Although bronchiolitis obliterans syndrome (BOS) is a major cause of death after lung transplantation, an effective drug therapy for BOS has not yet developed. Here, we assessed the effectiveness of a neutralizing anti-S100 calcium binding protein (S100) A8/A9 antibody against BOS. A murine model of heterotopic tracheal transplantation was used. Mice were intraperitoneally administered control IgG or the S100A8/A9 antibody on day 0 and twice per week until they were sacrificed. Tissue sections were used to evaluate the obstruction ratio, epithelium-preservation ratio, α-smooth muscle actin (SMA)-positive myofibroblast infiltration, and luminal cell death. Quantitative reverse transcriptase-polymerase chain reaction analysis was performed to analyze the mRNA-expression levels of collagen, inflammatory cytokines, and chemokines on days 7, 14, and 21. The anti-S100A8/A9 antibody significantly improved the obstruction ratio and epithelium-preservation ratio, with less α-SMA-positive myofibroblast infiltration compared to the control group. Antibody treatment reduced the type-III collagen: type-I collagen gene-expression ratio.
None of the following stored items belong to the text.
(** C10: A host that was added to a known hosts file is known.  If no call fails,
    memory can be allocated, the file does not exist yet or is plain (text in which
    also the last line ends with a newline, without distinguished names in the place
    of keys, and without markers followed by a tab in a line that also has a space),
    the names have no special characters, and the key is neither a certificate nor of
    X.509 and is read back from what the library writes for it, then adding
    succeeds and the file has one more line and is otherwise as before; and if nothing
    in that line reads as a distinguished name, then the next time the file is
    read, the key is known for each of the names (or, where names are hashed, for the
    name that was given), unless a line that was there already revokes it. *)
Theorem added_host_known file host names key key' blob store_hash w :
  key_text key key' blob -> is_cert key = false -> hostkey_match key key' = true -> host = join_comma names -> names <> [] -> Forall plain_name names -> faults w = [] -> plain_file (files w) file ->
  exists line w', add_host_to_hostfile file host (Some key) store_hash w = (Ret true, w') /\ files w' = <[file := content file (files w) ++ line ++ [10]]> (files w) /\
    (subject_free line -> plain_file (files w') file /\ forall h, named names store_hash h ->
      exists entries, load_files h [file] init_hostkeys w' = (Ret entries, w') /\
        match fst (check_key_in_hostkeys entries key) with HOST_OK => True | HOST_REVOKED => revoking_line (files w) [file] h key | _ => False end).
Proof.
  intros Hk Hc Hm Hh Hn Hp Hq Hf. destruct (add_host_run file host names key key' blob store_hash w Hk Hh Hn Hp Hq) as (line & w' & E & Hf' & Hq' & [Hl Hsp] & Hline). exists line, w'. split_and!; [done..|]. intros Hs.
  assert (exists ts, (files w !! file = Some (file_of ts) \/ (files w !! file = None /\ ts = [])) /\ plain_lines ts /\ content file (files w) = file_of ts) as (ts & Hfile & Hr & Ect).
  { destruct Hf as [E0|(ts & E0 & Hr)]; [exists []|exists ts]; (split_and!; [tauto| |unfold content; by rewrite E0]); [by split; constructor|done]. }
  assert (files w' = <[file := file_of (ts ++ [line])]> (files w)) as Ef by (rewrite Hf', Ect, file_of_app; unfold file_of at 3; cbn; by rewrite app_nil_r).
  assert (plain_lines (ts ++ [line])) as Hr' by (destruct Hr; split; apply Forall_app; (split; [done|by apply Forall_singleton])).
  assert (plain_file (files w') file) as Htf by (right; exists (ts ++ [line]); rewrite Ef, lookup_insert_eq; done). split; [done|]. intros h Hnamed.
  destruct (load_files_run h [file] init_hostkeys w' (digest_works h) Hq') as (es & El & He); [intros p Hin; apply list_elem_of_singleton in Hin as ->; exact Htf|]. exists es. split; [exact El|].
  assert (exists e, e ∈ es /\ vouches key e) as (e & Hin & Hv).
  { destruct (line_entry_in (files w') [file] h MRK_NONE key') as (e & Hin & Hmk & Hek); [exists file, (ts ++ [line]), line; split_and!; [by apply list_elem_of_singleton|by rewrite Ef, lookup_insert_eq|done|set_solver|by apply Hline]|].
    exists e. split; [by apply He|]. unfold vouches, counts. by rewrite Hc, Hmk, Hek. }
  pose proof (check_key_meaning es key) as Hst. destruct (check_key_in_hostkeys es key) as [st found]. destruct st; cbn [fst status_meaning] in *; [done| | | |done].
  - destruct Hst as (Hst & _). by destruct (Hst e Hin) as [_ ?].
  - destruct Hst as (Hst & _). by destruct (Hst e Hin) as [_ ?].
  - destruct Hst as (_ & e' & Hin' & Hrev). apply He, entry_line in Hin'. unfold revoked_entry in Hrev. apply andb_true_iff in Hrev as [Hmk Hrev]. apply bool_decide_eq_true_1 in Hmk. rewrite Hmk, Ef in Hin'.
    apply line_in_added in Hin' as [Hnew|Hold]; [|by exists (e_key e')|done|apply Hr']. by destruct (line_entry_unique h line _ _ _ _ w Hl Hs Hsp Hnew (Hline h Hnamed)).
Qed.

(** * Replacing the keys of a host *)

Section replace.
Variables (filename host : cstring) (ip : option cstring) (keys : list hkey).



Abbreviation turn := (foreach_line (host_delete keys) filename (Some host) ip HKF_WANT_PARSE_KEY).








(** ** The new lines *)

Variable store_hash : bool.
Hypothesis host_plain : plain_name host.
Hypothesis ip_plain : match ip with Some ip => plain_name ip | None => True end.


End replace.

(** ** The new file takes the place of the old one *)






Section replaced.
Variables (filename host : cstring) (ip : option cstring) (keys : list hkey) (store_hash : bool).

End replaced.
End edit.

(** * Failing calls *)

Section failing.
Context `{Allocator} `{EvpDigest} `{KnownKeys} `{HostEnv}.

#[local] Hint Resolve host_hash_tame fault_tame : tame.
Lemma host_delete_tame keys l ctx : tame same_files (host_delete keys l ctx).
Proof. unfold host_delete. tame. Qed.
Lemma write_entry_tame host ip key store_hash : tame same_files (write_host_entry host ip key store_hash).
Proof. unfold write_host_entry. tame. Qed.
#[local] Hint Resolve write_entry_tame : tame.
Lemma add_keys_tame host ip store_hash keys skip ctx : tame same_files (add_keys host ip store_hash keys skip ctx).
Proof. revert skip ctx. induction keys as [|key keys IH]; intros skip ctx; cbn [add_keys]; tame. Qed.

(** Whatever the outcome, the files satisfy [X]; a result satisfies [Q]. *)
Definition file_pred : Type := gmap cstring (list Z) -> Prop.
Definition leaves {A} (m : io world A) (w : world) (X : file_pred) (Q : A -> world -> Prop) : Prop :=
  match m w with (Ret a, w') => X (files w') /\ Q a w' | (_, w') => X (files w') end.

Lemma leaves_ret {A} (a : A) (w : world) (X : file_pred) (Q : A -> world -> Prop) : X (files w) -> Q a w -> leaves (mret a) w X Q.
Proof. done. Qed.
Lemma leaves_bind {A B} (m : io world A) (f : A -> io world B) (w : world) (X : file_pred) Q : leaves m w X (fun a w' => leaves (f a) w' X Q) -> leaves (m ≫= f) w X Q.
Proof. unfold leaves, mbind, io_bind. destruct (m w) as [[a|c| |] w1]; tauto. Qed.
Lemma leaves_mono {A} (m : io world A) (w : world) (X : file_pred) (Q Q' : A -> world -> Prop) : leaves m w X Q -> (forall a w', X (files w') -> Q a w' -> Q' a w') -> leaves m w X Q'.
Proof. unfold leaves. destruct (m w) as [[a|c| |] w1]; [|done..]. intros [? ?] HQ. auto. Qed.
Lemma leaves_tame {A} (m : io world A) (w : world) (X : file_pred) : tame same_files m -> X (files w) -> leaves m w X (fun _ w' => files w' = files w).
Proof. intros Hm HX. specialize (Hm w). unfold leaves. destruct (m w) as [[a|c| |] w1]; [|by destruct Hm as [-> _]|by destruct Hm as [-> _]|done]. destruct Hm as [E _]. by rewrite E. Qed.
Lemma leaves_call check f (w : world) (X : file_pred) (Q : Z -> world -> Prop) :
  (check (files w) = 0 -> X (f (files w)) /\ forall w', files w' = f (files w) -> Q 0 w') -> (X (files w) /\ forall e w', e <> 0 -> files w' = files w -> Q e w') -> leaves (sys_call check f) w X Q.
Proof.
  intros H0c [HX Hf]. unfold leaves, sys_call, mbind, io_bind. assert (exists e w1, next_fault w = (Ret e, w1) /\ files w1 = files w) as (e & w1 & -> & Ew) by (unfold next_fault; destruct (faults w); eauto).
  destruct (Z.eqb_spec e 0) as [->|Hne]; cbn [negb]; [|rewrite <- Ew in HX; split; [exact HX|by apply Hf]]. unfold reads. rewrite Ew. destruct (Z.eqb_spec (check (files w)) 0) as [Hc|Hc]; cbn [negb]; [|rewrite <- Ew in HX; split; [exact HX|by apply Hf]].
  destruct (H0c Hc) as [HX0 HQ]. rewrite <- Ew in HX0, HQ. split; [exact HX0|]. by apply HQ.
Qed.

Section kept.
Variables (filename back temp : cstring) (d : list Z) (fs0 : gmap cstring (list Z)) (touched : list cstring).
Hypothesis distinct : filename <> back /\ temp <> back /\ temp <> filename.
Hypothesis listed_paths : filename ∈ touched /\ back ∈ touched /\ temp ∈ touched.

(** No other files change. *)
Definition others (fs : gmap cstring (list Z)) : Prop := forall p, p ∉ touched -> fs !! p = fs0 !! p.
Definition in_place (fs : gmap cstring (list Z)) : Prop := fs !! filename = Some d /\ others fs.
Definition backed_up (fs : gmap cstring (list Z)) : Prop := fs !! back = Some d /\ others fs.
Definition not_lost (fs : gmap cstring (list Z)) : Prop := in_place fs \/ backed_up fs.

Lemma others_insert fs p x : p ∈ touched -> others fs -> others (<[p := x]> fs).
Proof. intros Hp Ho q Hq. rewrite lookup_insert_ne by (intros ->; done). by apply Ho. Qed.
Lemma others_delete fs p : p ∈ touched -> others fs -> others (delete p fs).
Proof. intros Hp Ho q Hq. rewrite lookup_delete_ne by (intros ->; done). by apply Ho. Qed.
The antibody also significantly suppressed the number of dead cells in the graft lumen. The expression levels of tumor growth factor β1 and C–C motif chemokine 2 on day 21, but not those of interleukin-1β, interleukin-6, and tumor necrosis factor α, were significantly suppressed by S100A8/A9 antibody treatment. These findings suggest that S100A8/A9 may be a potential therapeutic target for BOS after lung transplantation.